Bottom line though, the glasses have to be polarized.  When you can see clouds the way God probably sees them, then dude, those are the kind of glasses I want.  Only problem is, polarizing sunglasses are rarely mirrored or opaque enough so you can’t see the eyes.  And that just won’t do, especially when I’m checking out a super hot awesome babelicious babe’s umm… shoes.   It’s none of people’s business what I’m looking at anyway.  :whistle:

I did see one brand that had polarized but completely opaque (none of that ugly brownish tint) at a Mall once, but I never got the name.  Once again, suggestions on brands I could check out are welcome.  :shades:
 

The Cellphone

 
I’m with Verizon, which as some of you Verizon users know likes to nickel and dime every bloody damned thing you do on your phone including using the built-in calculator.   Seriously, this is the one network where if you utilized every possible feature they offered you’d probably pay oh, about a grand a month or so for the pleasure.  And just to milk it further, let’s not pay a one time fee to download, say a ringtone.  Let’s offer a SUBSCRIPTION FEE instead where you have to subscribe to a ringtone you like on a $%^&ing monthly basis.  Dude, seriously.  Not cool.
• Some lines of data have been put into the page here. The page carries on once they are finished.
(* ===== verification/Calling.v ===== *)
(** * Internal calls

    [src/app/calling_contract.py], [src/app/calling_ledger.py] and the routes of
    [src/app/telephony_api.py]: who may start the one call a grant allows, what is
    accepted as evidence of it, and the ledger facade that keeps an agent to one
    call at a time over either command store.  The wire side
    ([src/app/vicidial_internal_call_adapter.py]) is the adapter at the end.

    The time-zone database, pydantic's reading and writing of an aware timestamp and
    the parsing of the grant file are arguments. *)

From stdpp Require Import pretty.
From Stdlib Require Import Ascii QArith.
From S2P Require Import AutomationApi.
From S2P Require Import Prelude Json PyValue Clock Sha256 Uuid Commands LedgerSpec Ledger.
From S2P Require Import PgLedger.
Local Open Scope Z_scope.

Definition CLIENT_ID := "odoo-integration".
Definition INTERNAL_PREFIX := "telephony-internal.".
Definition ORIGINATE := INTERNAL_PREFIX +:+ "calls.originate".
Definition HANGUP := INTERNAL_PREFIX +:+ "calls.hangup".
Definition CAPABILITY := "INTERNAL_TELEPHONY_CALLS".
Definition TARGET := "vicidial-restricted".
Definition TERMINAL_CALL_STATES : list string :=
  ["completed"; "failed"; "busy"; "no_answer"; "canceled"; "rejected"; "missed"; "cancelled"; "transferred"].
Definition NONTERMINAL_CALL_STATES : list string :=
  ["requested"; "accepted"; "new"; "initiating"; "queued"; "dialing"; "ringing"; "offered"; "answering";
   "connected"; "held"; "transferring"; "ending"].
Definition CALL_NAMESPACE : UUID := 0xc20d27c8a9c84eeab4ef29c60fc9ab40%N.

Definition contract_error {A} (msg : string) : outcome A := Exc (Exn CallingContractError msg).
Definition invalid_model {A} : outcome A := Exc (Exn (Foreign "ValidationError" ["ValueError"; "Exception"]) "validation error").

(** ** Field types *)

Definition is_digit (c : ascii) : bool := char_in 48 57 c.
Definition one_of (chars : string) (c : ascii) : bool := existsb (Ascii.eqb c) (String.list_ascii_of_string chars).
(** a first character, then any of the rest *)
Definition first_then (first rest : ascii -> bool) (s : string) : bool :=
  match s with String c s' => first c && str_forallb rest s' | EmptyString => false end.

(** [Identity] *)
Definition identity_ok (s : string) : bool :=
  len_between 1 128 s && first_then is_alnum (fun c => is_alnum c || one_of "_.:@-" c) s.
(** [IdempotencyKey] *)
Definition idempotency_key_ok (s : string) : bool :=
  len_between 8 180 s && first_then is_alnum (fun c => is_alnum c || one_of "_.:-" c) s.
(** [^\+[1-9][0-9]{7,14}$] *)
Definition e164 (s : string) : bool :=
  match s with
  | String "+" (String c s') => char_in 49 57 c && len_between 7 14 s' && str_forallb is_digit s'
  | _ => false
  end.
(** [internal:[A-Z][A-Z0-9_]{1,39}] *)
Definition internal_alias (s : string) : bool :=
  starts_with "internal:" s &&
  let alias := String.substring 9 (String.length s - 9) s in
  len_between 2 40 alias &&
  first_then (char_in 65 90) (fun c => char_in 65 90 c || is_digit c || Ascii.eqb c "_") alias.

(** an aware timestamp: the instant, and the text pydantic dumps for it *)
Record AwareDatetime := { ad_instant : instant; ad_text : string }.

(** ** Principals and requests *)

Record CallPrincipal := {
  cp_tenant_id : string;
  cp_subject : string;
  cp_employee_id : string;
  cp_campaign_id : string;
  cp_business_unit : string;
  cp_extension : string;
}.
#[export] Instance CallPrincipal_eq_dec : EqDecision CallPrincipal.
Proof. solve_decision. Defined.

Definition principal_ok (p : CallPrincipal) : bool :=
  identity_ok (cp_tenant_id p) && identity_ok (cp_subject p) && identity_ok (cp_employee_id p) &&
  identity_ok (cp_campaign_id p) && identity_ok (cp_business_unit p) &&
  len_between 2 12 (cp_extension p) && str_forallb is_digit (cp_extension p).

(** the fields [names] of a validated principal *)
Definition principal_fields (tenant subject employee campaign unit_ extension : string) (d : jdict) : option CallPrincipal :=
  t ← get_str tenant d; s ← get_str subject d; e ← get_str employee d;
  c ← get_str campaign d; b ← get_str unit_ d; x ← get_str extension d;
  let p := Build_CallPrincipal t s e c b x in if principal_ok p then Some p else None.

(** [CallPrincipal.from_claims] *)
Definition from_claims (claims : jdict) : outcome CallPrincipal :=
  match principal_fields "tenant_id" "sub" "employee_id" "campaign_id" "business_unit" "extension" claims with
  | Some p => Ret p
  | None => invalid_model
  end.

(** [principal.model_dump(mode="json")] *)
Definition principal_payload (p : CallPrincipal) : jdict :=
  [("tenant_id", JStr (cp_tenant_id p)); ("subject", JStr (cp_subject p)); ("employee_id", JStr (cp_employee_id p));
   ("campaign_id", JStr (cp_campaign_id p)); ("business_unit", JStr (cp_business_unit p));
   ("extension", JStr (cp_extension p))].

(** every key of [d] is among [fields]; pydantic's [extra="forbid"] *)
Definition no_extra (fields : list string) (d : jdict) : bool := forallb (fun kv => mem_string (fst kv) fields) d.

(** [CallPrincipal.model_validate] *)
Definition principal_validate (v : json) : outcome CallPrincipal :=
  match v with
  | JObj d =>
      if negb (no_extra ["tenant_id"; "subject"; "employee_id"; "campaign_id"; "business_unit"; "extension"] d) then invalid_model
      else match principal_fields "tenant_id" "subject" "employee_id" "campaign_id" "business_unit" "extension" d with
           | Some p => Ret p
           | None => invalid_model
           end
  | _ => invalid_model
  end.

Record OriginateRequest := {
  or_employee_id : string;
  or_campaign : string;
  or_business_unit : string;
  or_destination : string;
  or_destination_class : string;
  or_destination_country : string;
  or_destination_timezone : string;
  or_caller_id : string;
  or_lead_model : string;
  or_lead_id : Z;
  or_recording_requested : bool;
  or_idempotency_key : string;
}.

Record MutationRequest := { mr_idempotency_key : string; mr_expected_version : Z; mr_reason : string }.

Definition mutation_ok (m : MutationRequest) : bool :=
  idempotency_key_ok (mr_idempotency_key m) && (1 <=? mr_expected_version m) && len_between 3 200 (mr_reason m) &&
  first_then is_alnum (fun c => is_alnum c || one_of "_.: -" c) (mr_reason m).

(** [assert_principal] *)
Definition assert_principal (b : OriginateRequest) (p : CallPrincipal) : outcome unit :=
  if negb (bool_decide ((or_employee_id b, or_campaign b, or_business_unit b) =
                        (cp_employee_id p, cp_campaign_id p, cp_business_unit p)))
  then contract_error "calling_identity_mismatch" else Ret tt.

(** [payload] *)
Definition originate_payload (b : OriginateRequest) : jdict :=
  [("employee_id", JStr (or_employee_id b)); ("campaign", JStr (or_campaign b)); ("business_unit", JStr (or_business_unit b));
   ("destination", JStr (or_destination b)); ("destination_class", JStr (or_destination_class b));
   ("destination_country", JStr (or_destination_country b)); ("destination_timezone", JStr (or_destination_timezone b));
   ("caller_id", JStr (or_caller_id b)); ("lead_model", JStr (or_lead_model b)); ("lead_id", JInt (or_lead_id b));
   ("recording_requested", JBool (or_recording_requested b))].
And since I’m using a basic LG phone, it takes me about 10 minutes to dial in complete sentence when texting someone (including Twitter).  I could go Blackberry I guess, but let’s face it, we all know there’s only one solution here:

My hands are manlier.

My hands are manlier.

I’ll have to jump ship and go with AT&T though, and from what I understand of their monthly plans, the costs can get steep ($80 or so for the whole works including unlimited text).   But a coworker let me try out the iPhone just for a minute and it was enough for me to fall in love.  :love:  Yep, I definitely wantie, especially when all the favorite apps I use have also been ported for the iPhone.  Heck even my webstats service ported an app for the iPhone.  Mobile blogging and twittering would get a whole lot more fun with an iPhone too, especially if I get caught in a Cat 5 hurricane and want to live blog the experience while sharp debris fly around me.
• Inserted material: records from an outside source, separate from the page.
(* ===== verification/Temporal.v ===== *)
(** * Durable execution

    [src/app/temporal_workflows.py], [src/app/temporal_activities.py] and
    [src/app/temporal_transport.py]: how a command that reached the outbox is
    started as a workflow, executed once, read back and completed, or left for
    reconciliation.

    A workflow is a program over its activity calls ([Wf]): Temporal replays it
    against the recorded results, so it is a function of them.  An activity is an
    operation on the tables of [PgLedger].  The server runs an activity at least
    once: an attempt may not run, may run and lose its answer, or deliver it. *)

From stdpp Require Import pretty.
From Stdlib Require Import Ascii.
From S2P Require Import Prelude Json PyValue Clock Sha256 Uuid Commands LedgerSpec Ledger.
From S2P Require Import Canary Outbox PgLedger Calling.
Local Open Scope Z_scope.

(** ** Evidence of a provider canary ([src/app/provider_canary.py]) *)

Definition FINGERPRINT (s : string) : bool :=
  starts_with "sha256:" s && (String.length s =? 71)%nat && str_forallb is_hex (String.substring 7 64 s).
Definition SAFE_REFERENCE (s : string) : bool :=
  len_between 1 512 s && str_forallb (fun c => is_alnum c || one_of "._:/-" c) s.
Definition LOCAL_PROVIDER_NAMES : list string := ["fake"; "internal"; "local"; "mock"; "simulator"].
(** [^[a-z][a-z0-9._-]{1,63}$] *)
Definition provider_name (s : string) : bool :=
  len_between 2 64 s && first_then (char_in 97 122) (fun c => is_lower_alnum c || one_of "._-" c) s.

Record ProviderReadbackEvidence := {
  pe_channel : CanaryChannel;
  pe_provider : string;
  pe_reference : string;
  pe_terminal_status : string;
  pe_observed_at : AwareDatetime;
  pe_source : EvidenceSource;
  pe_destination_fingerprint : string;
  pe_payload_fingerprint : string;
  pe_facts : jdict;
}.

Definition channel_name (c : CanaryChannel) : string :=
  match c with email => "email" | sms => "sms" | voice => "voice" | social => "social" end.
Definition source_name (s : EvidenceSource) : string :=
  match s with provider_api => "provider_api" | provider_webhook => "provider_webhook" | provider_cdr => "provider_cdr" end.
Definition channel_of (s : string) : option CanaryChannel :=
  List.find (fun c => String.eqb (channel_name c) s) [email; sms; voice; social].
Definition source_of (s : string) : option EvidenceSource :=
  List.find (fun c => String.eqb (source_name c) s) [provider_api; provider_webhook; provider_cdr].
Definition run_sync_cycle (sy : SyncSettings) (client : SyncClient) : SM SyncResult :=
  let! capabilities := client GetCapabilities in
  let! supported := lift_outcome (supports (default (JArr []) (dict_get "capabilities" capabilities))
                                    ["outbox.claim"; "outbox.acknowledge"]) in
  if negb supported then raise OdooSyncError "Odoo capability contract incompatible"
  else
  let! claim := client (ClaimRecords (sy_worker_id sy) (sy_batch_size sy) (sy_lease_seconds sy * 1000) (sy_environment sy)) in
  match default (JArr []) (dict_get "records" claim) with
  | JArr records =>
      let! n := sync_records sy client records in
      ret {| sc_status := if bool_decide (records = []) then "idle" else "processed"; sc_claimed := length records;
             sc_accepted := fst n; sc_duplicates := snd n |}
  | _ => raise OdooSyncError "Odoo claim response schema rejected"
  end.

(** ** Enrolment *)

Record CampaignControlEvent := {
  ce_command_id : string;
  ce_organization : string;
  ce_business_unit : string;
  ce_campaign : string;
  ce_configuration_version : Z;
  ce_manifest_ref : string;
  ce_manifest_hash : string;
}.

Definition field (lo hi : nat) (k : string) (d : jdict) : option string :=
  match get_str k d with Some s => if len_between lo hi s then Some s else None | None => None end.

(** [_text] and [_version] *)
Definition text_of (d : jdict) (k : string) (limit : nat) : string :=
  match dict_get k d with None | Some JNull => "" | Some v => str_take limit (py_str v) end.
Definition version_of (d : jdict) : Z :=
  match dict_get "configuration_version" d with Some (JInt z) => if 0 <=? z then z else 0 | _ => 0 end.

(** ** What is exchanged with Odoo *)

(** an [httpx.Response]: its status, and its body when it is JSON *)
Record Response := { rs_status_code : Z; rs_json : option json }.

Record DesiredState := {
  ds_campaign : string;
  ds_configuration_version : Z;
  ds_desired_state : EffectiveState;
  ds_manifest_ref : string;
  ds_manifest_hash : string;
}.

Record ActualStateReadback := {
  rb_event_uuid : string;
  rb_command_id : string;
  rb_idempotency_key : string;
  rb_attempt : Z;
  rb_organization : string;
  rb_business_unit : string;
  rb_campaign : string;
  rb_configuration_version : Z;
  rb_operation : CampaignOperation;
  rb_effective_state : EffectiveState;
  rb_manifest_ref : string;
  rb_manifest_hash : string;
  rb_evidence : jdict;
  rb_observed_at : instant;
  rb_correlation_id : string;
  rb_causation_id : string;
}.

(** the requests the client sends; the idempotency key of a report is its body's *)
Inductive OdooRequest :=
  | ReadDesired (scope : Scope) (idempotency_key correlation_id traceparent : string)
  | ReportActual (body : ActualStateReadback) (idempotency_key correlation_id causation_id traceparent : string).

(** the client and the adapter; other workers' transactions may be part of what they do *)
Record AdapterObservation := {
  ob_effective_state : EffectiveState;
  ob_evidence : jdict;
  ob_observed_at : instant;
}.
Abbreviation OdooClient := (OdooRequest -> SM Response).
Abbreviation CampaignAdapter := (SagaRow -> DesiredState -> SM AdapterObservation).

Section Model.
Context (cat : Catalog) (st : SagaSettings).
(* pydantic's reading of an [int] field *)
Context (lax_int : json -> option Z).

Definition nonnegative (k : string) (d : jdict) : option Z :=
  z ← dict_get k d ≫= lax_int; if 0 <=? z then Some z else None.

Definition control_event (payload : json) : option CampaignControlEvent :=
  match payload with
  | JObj d =>
      c ← field 1 128 "command_id" d; o ← field 1 128 "organization_public_id" d;
      b ← field 1 128 "business_unit_public_id" d; p ← field 1 128 "campaign_public_id" d;
      v ← nonnegative "configuration_version" d;
      r ← field 1 256 "manifest_ref" d; h ← field 1 80 "manifest_hash" d;
      Some (Build_CampaignControlEvent c o b p v r h)
  | _ => None
  end.

(** a new row: the columns the constructor is not given are null or their default *)
Definition new_saga (i : SagaIdentity) (s : SagaStatus) (error_class : option string) : SagaRow :=
  mkSaga i s 0 None None None error_class None None None None 0 None None (sg_created_at i).

(** [saga_for_event]; [u] and [now] are the defaults of its key and creation time *)
Definition saga_for_event (u : N) (now : instant) (e : IntegrationEvent) : outcome SagaRow :=
  match dict_get (ie_event_type e) (cat_operations cat) with
  | None => Exc (Exn SagaError ("event type " +:+ repr_string (ie_event_type e) +:+ " is not allowlisted"))
  | Some op =>
      let identity c o b p v r h := {|
        sg_saga_id := u; sg_integration_event_id := ie_id e; sg_event_uuid := ie_original_event_id e;
        sg_event_type := ie_event_type e; sg_operation := op; sg_command_id := c; sg_organization := o;
        sg_business_unit := b; sg_campaign := p; sg_configuration_version := v; sg_manifest_ref := r;
        sg_manifest_hash := h; sg_correlation_id := ie_correlation_id e; sg_created_at := now |} in
      match control_event (ie_payload e) with
      | None =>
          let raw := match ie_payload e with JObj d => d | _ => [] end in
          Ret (new_saga (identity (text_of raw "command_id" 128) (text_of raw "organization_public_id" 128)
                 (text_of raw "business_unit_public_id" 128) (text_of raw "campaign_public_id" 128) (version_of raw)
                 (text_of raw "manifest_ref" 256) (text_of raw "manifest_hash" 80))
               DEAD_LETTER (Some "INVALID_CONTROL_EVENT"))
      | Some c =>
          let scope := (ce_organization c, ce_business_unit c, ce_campaign c) in
          let allowed := match dict_get (st_environment st) (cat_bindings cat) with
                         | Some (Some binding) => bool_decide (scope = binding) | _ => true end in
          Ret (new_saga (identity (ce_command_id c) (ce_organization c) (ce_business_unit c) (ce_campaign c)
                 (ce_configuration_version c) (ce_manifest_ref c) (ce_manifest_hash c))
               (if allowed then PENDING else DEAD_LETTER) (if allowed then None else Some "SCOPE_NOT_ALLOWED"))
      end
  end.

(** [pending_events_statement] *)
Definition enrolled (d : SagaDB) (e : IntegrationEvent) : bool :=
  existsb (fun r => sg_integration_event_id (sg_identity r) =? ie_id e) (db_sagas d).
Definition pending (d : SagaDB) (e : IntegrationEvent) : bool :=
  String.eqb (ie_source_system e) OUTBOX_SOURCE_SYSTEM && mem_string (ie_event_type e) (cat_allowlist cat) &&
  String.eqb (ie_state e) "accepted" && negb (enrolled d e).
Definition pending_events (limit : nat) (d : SagaDB) : list IntegrationEvent :=
  take limit (sorted_by (fun a b => ie_id a <=? ie_id b) (List.filter (pending d) (db_events d))).

Definition enrolled_audit (r : SagaRow) : SagaAudit := {|
  au_action := "odoo.campaign_saga.enrolled"; au_subject := sg_event_uuid (sg_identity r);
  au_correlation_id := sg_correlation_id (sg_identity r); au_decision := status_name (sg_status r);
  au_payload := [("event_type", JStr (sg_event_type (sg_identity r)));
                 ("operation", JStr (operation_name (sg_operation (sg_identity r))));
                 ("campaign_public_id", JStr (sg_campaign (sg_identity r)));
                 ("configuration_version", JInt (sg_configuration_version (sg_identity r)));
                 ("error_class", jopt (sg_last_error_class r))] |}.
So for those of you who jumped from your former network to AT&T, was it a real pain?  I was told I can still keep my phone number from Verizon, but I’ll have to find out for sure.  One thing’s certain, I just can’t be a true badass now if I’m not carrying an iPhone. :D
 

The MacBook

 
Villains use Windows.  The good guys use Macs.  There’s a reason for this, so who am I to break with tradition?  Besides, I need a machine that removes as many roadblocks as humanly possible between creating multimedia content and uploading it to my blog.  Do I wanna make a video?  Click click, done.  Do I want to create a podcast so y’all can swoon at the sound of my stud sounding voice?  Click click, done.  Photos, Music Composition?  No problem.  They really do make it that simple, at least from what I could tell when I played around with a MacBook for about two hours at Best Buy until they threw me out.  Microsoft?  I don’t know what these people are smoking, but Vista acts more like a virus sent by the Russians than an operating system.  Seriously, how hard can it be to make something as user intuitive and fun to play with like GarageBand?  I’d like to compose some bit of music and videos one of these days, but Microsoft, they like to leave that sort of thing up to third party developers who charge you $500 for the pleasure of installing their bloated craptastic software onto your system, which then proceeds to chew up your memory into bits, cause your hard drive to forget how to spin again and your video card to go blind from insanity.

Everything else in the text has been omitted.